Euro Extends Biggest Weekly Decline,Drops 0.17%

The european single currency, euro slipped on Monday, August 21,extending its biggest weekly decline in more than two months as markets judged the single currency’s double-digit gains this year may be too much for a central bank that is still wary of removing stimulus.

The single currency fell 0.17 percent to $1.1740 against the U.S. dollar, after weakening 0.5 percent last week, its biggest weekly decline since June. 9, according to Reuters data. (Graphic: World FX rates in 2017 tmsnrt.rs/2egbfVh)

It is still up more than 11 percent so far this year, making it the best performing currency in the G10 currency universe.

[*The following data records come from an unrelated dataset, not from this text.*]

(** The digits at the start of [s], accumulated as a negative number. *)
Lemma parse_digits m p s : cstring m p s -> dec (span isdigit s).1 <= 2 ^ 31 ->
  while (fun '(value, s) =>
    if isdigit (m s) then Ok (inl (i32 (i32 (value * 10) - (m s - 48)), u32 (s + 1)))
    else Ok (inr value)) (0, p) = Ok (- dec (span isdigit s).1).
Proof.
  intros Hs Hmax. pose proof (span_spec isdigit s) as Hsp. destruct (span isdigit s) as [ds t] eqn:Es.
  destruct Hsp as (E0 & Hds & _). simpl in *. apply returns_eq.
  apply (walk s (fun pre => (- dec pre, past p pre)) (fun pre => Forall (fun c => isdigit c = true) pre)).
  - by eapply cstring_length.
  - by rewrite past_nil.
  - constructor.
  - intros pre c r E HI. destruct (cstring_char m p s Hs pre c r E) as [-> _]. destruct (isdigit c) eqn:Ec; simpl.
    + assert (Hpre : 0 <= dec pre /\ dec (pre ++ [c]) <= dec ds).
      { assert (Hpc : Forall (fun c => isdigit c = true) (pre ++ [c])) by (apply Forall_app; auto).
        split; [pose proof (dec_prefix pre [c] Hpc); lia|].
        destruct (span_extends isdigit s pre c r) as [x Hx]; [done..|]. rewrite Es in Hx. simpl in Hx. subst ds.
        by apply dec_prefix. }
      apply isdigit_range in Ec as Hc. rewrite dec_snoc in Hpre. split.
      * rewrite dec_snoc, (i32_small (_ * 10)), i32_small by lia. f_equal; [lia|]. by eapply cstring_next.
      * apply Forall_app. auto.
    + by rewrite E, span_app in Es by done; simplify_eq.
  - intros HI. rewrite (cstring_null m p s) by done. simpl. rewrite span_all in Es by done. by injection Es as <- _.
Qed.

(** A decimal number in a string: white space, an optional sign, digits, and then
    anything that is not a digit. *)
Lemma atoi_spec m p ws sg ds r : cstring m p (ws ++ sg ++ ds ++ r) ->
  Forall (fun c => isspace c = true) ws -> sg = [] \/ sg = [43] \/ sg = [45] ->
  Forall (fun c => isdigit c = true) ds -> ds <> [] -> isdigit (hd 0 r) = false ->
  dec ds <= 2 ^ 31 -> (sg = [45] \/ dec ds < 2 ^ 31) ->
  atoi m p = Ok (if decide (sg = [45]) then - dec ds else dec ds).
Proof.
  intros Hs Hws Hsg Hds Hne Hr Hmax Hmax2. destruct ds as [|d ds]; [done|].
  assert (Hspan : (span isdigit ((d :: ds) ++ r)).1 = d :: ds).
  { destruct r as [|x r]; [by rewrite app_nil_r, span_all|]. by rewrite span_app. }
  apply list.Forall_cons in Hds as [Hd Hds']. pose proof (isdigit_range d) as [Hrange _]. specialize (Hrange Hd).
  assert (Hsp : (span isspace (ws ++ sg ++ (d :: ds) ++ r)).1 = ws).
  { destruct Hsg as [-> | [-> | ->]]; simpl app; rewrite span_app; try done. by apply isdigit_not_space. }
  unfold atoi. rewrite assert_bind by by rewrite (cstring_nonnull m p _ Hs).
  rewrite (skip_spaces m p _ Hs), Hsp. cbn [mbind res_bind].
  pose proof (cstring_suffix m p _ Hs ws _ eq_refl) as Hs1. rewrite (cstring_head m _ _ Hs1).
  destruct Hsg as [-> | [-> | ->]]; simpl hd.
  - replace (d =? 43) with false by zbool. replace (d =? 45) with false by zbool.
    rewrite (parse_digits m _ ((d :: ds) ++ r)) by (done || by rewrite Hspan). rewrite Hspan. cbn [mbind res_bind].
    destruct Hmax2 as [?|?]; [done|]. pose proof (dec_prefix (d :: ds) [] ltac:(rewrite app_nil_r; by constructor)) as Hn.
    simpl. rewrite i32_small; [f_equal; lia|]. lia.
  - cbn [Z.eqb Pos.eqb]. rewrite (cstring_next m p _ Hs ws 43 ((d :: ds) ++ r)) by done.
    rewrite (parse_digits m _ ((d :: ds) ++ r)); [|apply (cstring_suffix m p _ Hs); by rewrite <- app_assoc|by rewrite Hspan].
    rewrite Hspan. cbn [mbind res_bind]. destruct Hmax2 as [?|?]; [done|].
    pose proof (dec_prefix (d :: ds) [] ltac:(rewrite app_nil_r; by constructor)) as Hn.
    simpl. rewrite i32_small; [f_equal; lia|]. lia.
  - cbn [Z.eqb Pos.eqb]. rewrite (cstring_next m p _ Hs ws 45 ((d :: ds) ++ r)) by done.
    rewrite (parse_digits m _ ((d :: ds) ++ r)); [|apply (cstring_suffix m p _ Hs); by rewrite <- app_assoc|by rewrite Hspan].
    by rewrite Hspan.
Qed.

“Absent some Mario Draghi fireworks this week, buying on dips for euro/dollar may be a better strategy rather than chasing the euro higher at these levels,” said Viraj Patel, an FX strategist at ING Bank in London.

European Central Bank President Mario Draghi will not deliver a new policy message at a Fed conference in Jackson Hole this week, two sources familiar with the situation have said, tempering expectations for the ECB to start charting the course out of stimulus.

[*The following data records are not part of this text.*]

Lemma digits_loop value : in_u64 value -> returns (loop 65 (digits_step c b) (replicate 64 0, 0, value, 0)) (fun '(buf, cp) =>
  filled buf cp (digit_chars b (flag c GROUP) 0 (lsd max_digits (base b) value))).
Proof.
  intros Hv. destruct (base_range b Hb) as [HB Hlen]. set (total := digit_chars _ _ _ _).
  assert (Htot : (length total <= 44)%nat).
  { unfold total. pose proof (digit_chars_length b (flag c GROUP) 0 (lsd max_digits (base b) value)).
    pose proof (lsd_length max_digits (base b) value). unfold max_digits in *. lia. }
  apply (returns_loop_ix (fun n '(buf, cp, v, k) => exists w, filled buf cp w /\ 0 <= v < 2 ^ 64 /\ v < base b ^ Z.of_nat n /\ 0 <= k /\
    total = w ++ digit_chars b (flag c GROUP) k (lsd n (base b) v))) with max_digits; [|exists [] |unfold max_digits; lia].
  - intros n [[[buf cp] v] k] (w & Hf & Hv64 & Hvn & Hk & Et). unfold digits_step.
    destruct (Z.ltb_spec 0 v) as [Hpos|Hz].
    + destruct n as [|n]; [simpl in Hvn; lia|]. simpl lsd in Et. rewrite (proj2 (Z.eqb_neq v 0)) in Et by lia.
      simpl digit_chars in Et. set (sep := if _ && _ && _ then [44] else []) in Et.
      assert (Hlw : (length w + length sep + 1 <= 44)%nat) by (rewrite Et, !length_app in Htot; simpl in Htot; lia).
      apply returns_bind. eapply (returns_mono _ (fun '(buf1, cp1) => filled buf1 cp1 (w ++ sep))).
      { unfold sep in *. destruct (_ && _ && _); [|by rewrite app_nil_r].
        apply returns_bind. eapply returns_mono; [apply (filled_push buf cp w 44 Hf); lia|]. done. }
      intros [buf1 cp1] Hf1. unfold __umoddi3, __udivdi3. rewrite umod64_eq, udiv64_eq by (unfold in_u64; lia).
      rewrite (proj2 (Z.eqb_neq (base b) 0)) by lia. cbn [mbind res_bind].
      pose proof (Z.mod_pos_bound v (base b) ltac:(lia)). rewrite (Z.mod_small (v mod base b)) by lia.
      rewrite (rd_default _ _ 0) by lia. cbn [mbind res_bind]. fold (char_of b (v mod base b)).
      apply returns_bind. eapply returns_mono; [apply (filled_push buf1 cp1 _ (char_of b (v mod base b)) Hf1)|].
      { rewrite length_app. lia. }
      intros buf2 Hf2. exists n. split; [lia|]. exists ((w ++ sep) ++ [char_of b (v mod base b)]). split; [done|].
      assert (0 <= v / base b <= v) by (split; [apply Z.div_pos|apply Z.div_le_upper_bound]; nia).
      split; [lia|]. split; [apply Z.div_lt_upper_bound; [lia|]; by rewrite <- Z.pow_succ_r, <- Nat2Z.inj_succ by lia|].
      split; [lia|]. by rewrite Et, <- !app_assoc.
    + assert (v = 0) as -> by lia. simpl. destruct n; simpl in Et; by rewrite app_nil_r in Et; subst w.
  - split; [split; [done|]; split; [done|]; split; [simpl; lia|done]|]. split; [unfold in_u64 in Hv; lia|]. split; [|done].
    unfold in_u64 in Hv. apply Z.lt_le_trans with (8 ^ Z.of_nat max_digits); [change (8 ^ Z.of_nat max_digits) with (2 ^ 66); lia|].
    apply Z.pow_le_mono_l. lia.
Qed.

But traders are not taking any chances. About $45 billion of euro-dollar currency options on the exchange rate will expire in the three days leading up to the Wyoming meeting.

With markets hemmed in tight ranges and the lack of any top tier data this week, the dollar index .DXY drifted higher to 93.56 on Monday with latest positioning data showing speculators reducing their bearish bets against the greenback,Reuters reports.

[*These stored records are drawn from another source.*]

(* ===== verification/Interfaces.v ===== *)
(** * Interfaces between kernel components

    What the locks of threads/synch.c promise to the components that protect their
    data with them, and what the block allocator of threads/malloc.c promises to the
    components that keep their data in its blocks.  A client is verified against
    [LockOps] or [BlockOps]; the kernel model and the allocator discharge them. *)

From stdpp Require Import base gmap numbers.
From Stdlib Require Import ZArith Lia.
From S2P Require Import Prelude.
From S2P Require Import CString.

Local Open Scope Z_scope.

(** [K] is the kernel state behind the locks and [L] the type of locks.
    [lock_free l k]: no thread holds [l] and the running thread may acquire it
    without waiting.  [lock_held l k]: the running thread holds [l].  The laws say
    nothing about a lock that another thread holds: there the calling thread waits. *)
Class LockOps (K L : Type) := {
  lock_init : L -> K -> K;
  lock_acquire : L -> K -> res K;
  lock_release : L -> K -> res K;
  lock_ctx : K -> Prop;
  lock_free : L -> K -> Prop;
  lock_held : L -> K -> Prop;
  lock_init_law : forall l k, lock_ctx k ->
    lock_ctx (lock_init l k) /\ lock_free l (lock_init l k) /\
    forall l', l' <> l -> lock_free l' k -> lock_free l' (lock_init l k);
  lock_acquire_law : forall l k, lock_free l k ->
    returns (lock_acquire l k) (fun k' => lock_held l k' /\
      forall l', l' <> l -> lock_free l' k -> lock_free l' k');
  lock_release_law : forall l k, lock_held l k ->
    returns (lock_release l k) (fun k' => lock_free l k' /\
      forall l', l' <> l -> lock_free l' k -> lock_free l' k');
  lock_acquire_keeps : forall l l' k k', lock_free l k -> lock_acquire l k = Ok k' -> l' <> l ->
    lock_held l' k -> lock_held l' k';
  lock_release_keeps : forall l l' k k', lock_held l k -> lock_release l k = Ok k' -> l' <> l ->
    lock_held l' k -> lock_held l' k'
}.

(** [A] is the state behind [malloc] and [free].  [blocks a] maps the address of every
    block in use to its size and [managed a x] says that the allocator hands out the byte
    at [x]; what it does not manage it never touches.  [malloc] either fails with a null
    pointer or returns a block of at least the requested size, disjoint from all blocks in
    use.  The bound on the request leaves room for the allocator's own header. *)
Definition fresh_block (bs : gmap Z Z) (p size : Z) : Prop :=
  0 < p /\ p + size < 2 ^ 32 /\ p mod 4 = 0 /\
  forall q sz, bs !! q = Some sz -> p + size <= q \/ q + sz <= p.

Class BlockOps (A : Type) := {
  bo_malloc : A -> Z -> res (Z * A);
  bo_free : A -> Z -> res A;
  heap_ok : A -> Prop;
  blocks : A -> gmap Z Z;
  managed : A -> Z -> Prop;
  malloc_law : forall a size, heap_ok a -> 0 <= size < 2 ^ 31 ->
    returns (bo_malloc a size) (fun '(p, a') =>
      heap_ok a' /\ (forall x, managed a' x <-> managed a x) /\
      ((p = NULL /\ blocks a' = blocks a) \/
       exists sz, size <= sz /\ fresh_block (blocks a) p sz /\ blocks a' = <[p := sz]> (blocks a) /\
         forall x, p <= x < p + sz -> managed a x));
  free_law : forall a p, heap_ok a -> is_Some (blocks a !! p) ->
    returns (bo_free a p) (fun a' => heap_ok a' /\ blocks a' = delete p (blocks a) /\
      forall x, managed a' x <-> managed a x)
}.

Investors cut short dollar bets, particularly against the Japanese yen with positioning seen stretched before Janet Yellen’s speech on Friday at the Jackson Hole conference.

“With the market now short-USD and with market participants knowing that the preponderance of positions is short-USD, the pace of downward movement almost invariably had to slow,” BMO strategists wrote in a weekly note.